10 июля 1982 года
Самое главное, что я помню о первой встрече с Хафизом, – это его улыбка. Не та, с которой он приветствовал меня, но та, что я заметила потом, когда он думал, что я не смотрю на него.
Это было через два месяца после моего приезда в Торонто. Подозреваю, что тетя Заррин организовала встречу еще до того, как мой самолет приземлился. Она была младшей сестрой Мааман и прирожденной свахой.
– Но я же ничего о нем не знаю! – возмутилась я, когда она объявила, что пригласила Хафиза и всю его семью на обед.
– Относись к этому, как к возможному началу, – ответила она. – Если он тебе не понравится, ты можешь больше никогда с ним не встречаться.
В тот день я рано вышла из дома.

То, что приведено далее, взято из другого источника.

Definition invalidatePingTransport (conn : option nat) (err : option error) c : Client S * list client_event :=
  match conn, err with
  | Some conn, Some err =>
      if bool_decide (is_Some (errors_As_ServerError err)) || errors_Is err ErrClosed
         || errors_Is err ErrNotConnected || errors_Is err Canceled
      then (c, [])
      else invalidateTransport conn c
  | _, _ => (c, [])
  end.

Definition streamFrameRequest (requestID : Z) (target : UserRef) (targetSession : SessionRef) (frame : StreamFrame)
    : pb_StreamFrameRequest :=
  {| pb_StreamFrameRequest_RequestId := requestID;
     pb_StreamFrameRequest_Target := userRefToProto target;
     pb_StreamFrameRequest_TargetSession := sessionRefToProto targetSession;
     pb_StreamFrameRequest_StreamId := sf_ID frame;
     pb_StreamFrameRequest_Kind := sf_Kind frame;
     pb_StreamFrameRequest_Epoch := sf_Epoch frame;
     pb_StreamFrameRequest_Offset := sf_Offset frame;
     pb_StreamFrameRequest_Window := sf_Window frame;
     pb_StreamFrameRequest_Payload := sf_Payload frame |}.

Definition SendStreamFrame (target : UserRef) (targetSession : SessionRef) (frame : StreamFrame)
    (ctxErr err : option error) c : option error * Client S * list client_event :=
  match UserRef_validate target with
  | Some e => (Some e, c, [])
  | None =>
      if negb (length (sf_ID frame) =? 16)%nat then (Some (errors_New "stream ID must be 16 bytes"), c, [])
      else sendEnvelope (pb_ClientEnvelope_StreamFrame (streamFrameRequest 0 target targetSession frame)) ctxErr err c
  end.

(** The checks of [SendStreamFrameTracked] before it draws an ID. *)
Definition trackedCheck (target : UserRef) (targetSession : SessionRef) (frame : StreamFrame) : option error :=
  first_err [
    UserRef_validate target;
    if SessionRef_IsZero targetSession then None
    else match SessionRef_validate targetSession with
         | Some e => Some (Wrapf "invalid target_session: %w" [] e) | None => None end;
    if (sf_Kind frame <? StreamFrameOpen) || (StreamFrameClose <? sf_Kind frame)
    then Some (Errorf "invalid stream frame kind %d" [FInt (sf_Kind frame)]) else None;
    if DefaultStreamMaxFrame <? len (sf_Payload frame)
    then Some (Errorf "stream payload exceeds %d bytes" [FInt DefaultStreamMaxFrame]) else None ].

Definition trackedMetadata (target : UserRef) (targetSession : SessionRef) (frame : StreamFrame) : StreamSendMetadata :=
  mkStreamSendMetadata target targetSession (sf_ID frame) (sf_Kind frame) (sf_Epoch frame).

(** ** Receiving *)

Context `{CursorStore S}.

Definition persistMessage (msg : Message) c : option error * Client S :=
  let '(s, err) := SaveMessage msg (c_store c) in
  match err with
  | Some e => (Some e, set_store s c)
  | None => let '(s, err) := SaveCursor (Message_Cursor msg) s in (err, set_store s c)
  end.

(** [handler.OnStream] when the handler consumes streams. *)
Definition dispatchStream (pkt : Packet) (frame : StreamFrame) c : list client_event :=
  if h_Stream (c_handler c) then [EOnStream pkt frame] else [EOnPacket pkt].

Definition streamFramePushed (f : pb_StreamFramePushed) c : option error * Client S * list client_event :=
  if negb (length (pb_StreamFramePushed_StreamId f) =? 16)%nat then (Some (EProtocol "invalid stream id" []), c, [])
  else
    let pkt := mkPacket 0 0 0 (userRefFromProto (pb_StreamFramePushed_Recipient f))
                 (userRefFromProto (pb_StreamFramePushed_Sender f)) [] ""
                 (sessionRefFromProto (pb_StreamFramePushed_SourceSession f)) in
    let frame := mkStreamFrame (pb_StreamFramePushed_Kind f mod 256) (pb_StreamFramePushed_StreamId f)
                   (pb_StreamFramePushed_Epoch f) (pb_StreamFramePushed_Offset f)
                   (pb_StreamFramePushed_Window f) (pb_StreamFramePushed_Payload f) in
    (None, c, dispatchStream pkt frame c).

(** A packet: the relay manager sees it first, then a stream frame, then the application. *)
Definition packetPushed (unmarshal : bytes -> result error pb_RelayEnvelope) (now : Z) (pkt : Packet) c
    : result error (option error * Client S * list client_event) :=
  '(handled, c, evs) ←
     match c_relay c with
     | None => mret (false, c, [])
     | Some r =>
         '(handled, r', evs) ← handlePacket unmarshal (h_RelayOrphan (c_handler c)) pkt now r;
         mret (handled : bool, set_relay (Some r') c, ERelayEvent <$> evs)
     end;
  if handled : bool then mret (None, c, evs)
  else if IsStreamFrame (p_Body pkt)
  then
    match UnmarshalStreamFrame (p_Body pkt) with
    | Ok frame => mret (None, c, evs ++ dispatchStream pkt frame c)
    | Err e => mret (Some e, c, evs)
    | Panic => Panic
    end
  else mret (None, c, evs ++ [EOnPacket pkt]).

Definition messagePushed (msg : Message) (ctxErr err : option error) c : option error * Client S * list client_event :=
  match persistMessage msg c with
  | (Some e, c) => (Some e, c, [])
  | (None, c) =>
      let '(c, evs) :=
        if cfg_AckMessages (c_cfg c)
        then
          let '(e, c, evs) :=
            sendEnvelope (pb_ClientEnvelope_AckMessage (mkpb_AckMessage (cursorToProto (Message_Cursor msg)))) ctxErr err c in
          match e with
          | Some e => if negb (errors_Is e ErrNotConnected) && negb (errors_Is e ErrClosed)
                      then (c, evs ++ [EOnError e]) else (c, evs)
          | None => (c, evs)
          end
        else (c, []) in
      (None, c, evs ++ [EOnMessage msg])
  end.

Definition sendMessageResponse (v : pb_SendMessageResponse) c : Client S :=
  let '(r, c) :=
    match pb_SendMessageResponse_body v with
    | Some (pb_SendMessageResponse_Message m) =>
        let msg := messageFromProto (Some m) in
        match persistMessage msg c with
        | (Some e, c) => (Err e, c)
        | (None, c) => (Ok (AMessage msg), c)
        end
    | Some (pb_SendMessageResponse_TransientAccepted a) => (Ok (ARelayAccepted (relayAcceptedFromProto (Some a))), c)
    | None => (Err (EProtocol "empty send_message_response" []), c)
    end in
  (resolvePending (pb_SendMessageResponse_RequestId v) r c).2.

Definition serverError (v : pb_Error) : error :=
  EServer (mkServerError (pb_Error_Code v) (pb_Error_Message v) (pb_Error_RequestId v)).

Definition errorResponse (v : pb_Error) c : option error * Client S * list client_event :=
  if negb (pb_Error_RequestId v =? 0)
  then
    match resolvePending (pb_Error_RequestId v) (Err (serverError v)) c with
    | (true, c) => (None, c, [])
    | (false, c) =>
        let '(c, evs) := completeStreamSend (pb_Error_RequestId v) (Some (serverError v)) c in (None, c, evs)
    end
  else (Some (serverError v), c, []).

(** [handleServerEnvelope]: [ctxErr] and [err] are the outcomes of the write of an ACK. *)
Definition handleServerEnvelope (unmarshal : bytes -> result error pb_RelayEnvelope) (now : Z) (ctxErr err : option error)
    (env : pb_ServerEnvelope) c : result error (option error * Client S * list client_event) :=
  match pb_ServerEnvelope_body env with
  | Some (pb_ServerEnvelope_MessagePushed v) =>
      mret (messagePushed (messageFromProto (pb_MessagePushed_Message v)) ctxErr err c)
  | Some (pb_ServerEnvelope_StreamFrame f) => mret (streamFramePushed f c)
  | Some (pb_ServerEnvelope_StreamFrameResult v) =>
      let '(c, evs) := completeStreamSend (pb_StreamFrameResult_RequestId v) None c in mret (None, c, evs)
  | Some (pb_ServerEnvelope_PacketPushed v) => packetPushed unmarshal now (packetFromProto (pb_PacketPushed_Packet v)) c
  | Some (pb_ServerEnvelope_SendMessageResponse v) => mret (None, sendMessageResponse v c, [])
  | Some (pb_ServerEnvelope_Error v) => mret (errorResponse v c)
  | Some (pb_ServerEnvelope_LoginResponse v) =>
      mret (Some (EProtocol "unexpected login_response after authentication" []), c, [])
  | Some body =>
      match response_of body with
      | Some (id, v) => mret (None, (resolvePending id (Ok v) c).2, [])
      | None => mret (Some (EProtocol "unsupported server envelope" []), c, [])
      end
  | None => mret (Some (EProtocol "unsupported server envelope" []), c, [])
  end.

(** ** The session *)

Definition loginRequest (seen : list MessageCursor) c : pb_ClientEnvelope_Body :=
  let creds := cfg_Credentials (c_cfg c) in
  let '(loginUser, loginName) := loginSelector creds in
  pb_ClientEnvelope_Login
    {| pb_LoginRequest_User := loginUser;
       pb_LoginRequest_LoginName := loginName;
       pb_LoginRequest_Password := WireValue (Credentials_Password creds);
       pb_LoginRequest_SeenMessages := collect cursorToProto seen;
       pb_LoginRequest_TransientOnly := cfg_TransientOnly (c_cfg c);
       pb_LoginRequest_ProtocolVersion := clientProtocolVersion |}.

Мне нужен был какой-то знак, знамение, хрустальный шар, чтобы заглянуть в будущее. Был ясный день – голубое небо, отличная видимость. Я села на траву возле пляжа и смотрела, как мир проносился мимо меня. Вращение велосипедных колес, блестящие тела, играющие в пляжный волейбол, тающие рожки мороженого, младенцы в колясках.

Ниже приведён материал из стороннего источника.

(** An envelope: the response reaches the goroutine of its request, and is logged. *)
Lemma inv_envelope m conn env now ctxErr err res c' evs :
  cl_inv m -> m_serve m = SReading conn ->
  handleServerEnvelope unmarshal now ctxErr err env (m_client m) = Ok (res, c', evs) ->
  cl_inv (mkMachine c' (m_threads m) (SReading conn) (m_nextConn m) (m_failed m)
            (m_log m ++ option_list (resolution env (m_client m)))).
Proof.
  intros Hinv Hs Hh. apply handle_view in Hh as [Hv Hc].
  assert (forall id r, resolution env (m_client m) = Some (id, r) ->
            c_pending c' = c_pending (m_client m) /\ c_nextChan c' = c_nextChan (m_client m) /\
            c_requestID c' = c_requestID (m_client m) /\
            forall ch, c_chans c' !! ch = c_chans (resolvePending id r (m_client m)).2 !! ch) as Hr.
  { intros id r E. rewrite E in Hv. unfold rpc_view in Hv. injection Hv as -> -> -> ->.
    unfold resolvePending. by destruct (c_pending (m_client m) !! id). }
  assert (resolution env (m_client m) = None -> rpc_view c' = rpc_view (m_client m)) as Hn.
  { intros E. by rewrite E in Hv. }
  clear Hv. rewrite <- Hs. destruct (resolution env (m_client m)) as [[id r]|]; simpl.
  - destruct (Hr _ _ eq_refl) as (Hp & Hx & Hi & Hch). apply inv_results; try done; try (by auto).
    + intros g Hg. apply (ci_conn _ Hinv). destruct Hc as [Hc|Hc]; congruence.
    + apply (ci_serve _ Hinv).
    + apply (ci_failed _ Hinv).
    + intros x Hx'. apply elem_of_app. by left.
    + intros ch x Hch'. by rewrite Hch, resolve_lookup, Hch'.
    + intros ch [x Hx']. rewrite Hch, resolve_lookup, Hx'. destruct x; [done|]. by case_bool_decide.
    + intros k t ch v Ht Hct. rewrite Hch, resolve_lookup.
      destruct (c_chans (m_client m) !! ch) as [[]|]; [by left| |done]. case_bool_decide as Hpd; [|done].
      intros [= ->]. right. destruct (ci_pending _ Hinv _ _ Hpd) as [_ Hall].
      rewrite (Hall _ _ Ht Hct). apply elem_of_app. right. by constructor.
  - rewrite app_nil_r. specialize (Hn eq_refl).
    pose proof (inv_client m c' Hinv Hn Hc) as H1. by destruct m.
Qed.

Какая прекрасная, щедрая страна.
Ко мне подбежал золотистый ретривер, лизнул в лицо.
– Эй ты! – Я рассмеялась, и он обслюнявил меня всю.
И тут я услышала. Радостный взрыв смеха. Юная пара на роликах, их лица закрывали яркие шлемы. Она явно только училась, что добавляло им прелести. Он бережно поддерживал ее, пока она отталкивалась то одной, то другой ногой, уверенная, что он не даст ей упасть.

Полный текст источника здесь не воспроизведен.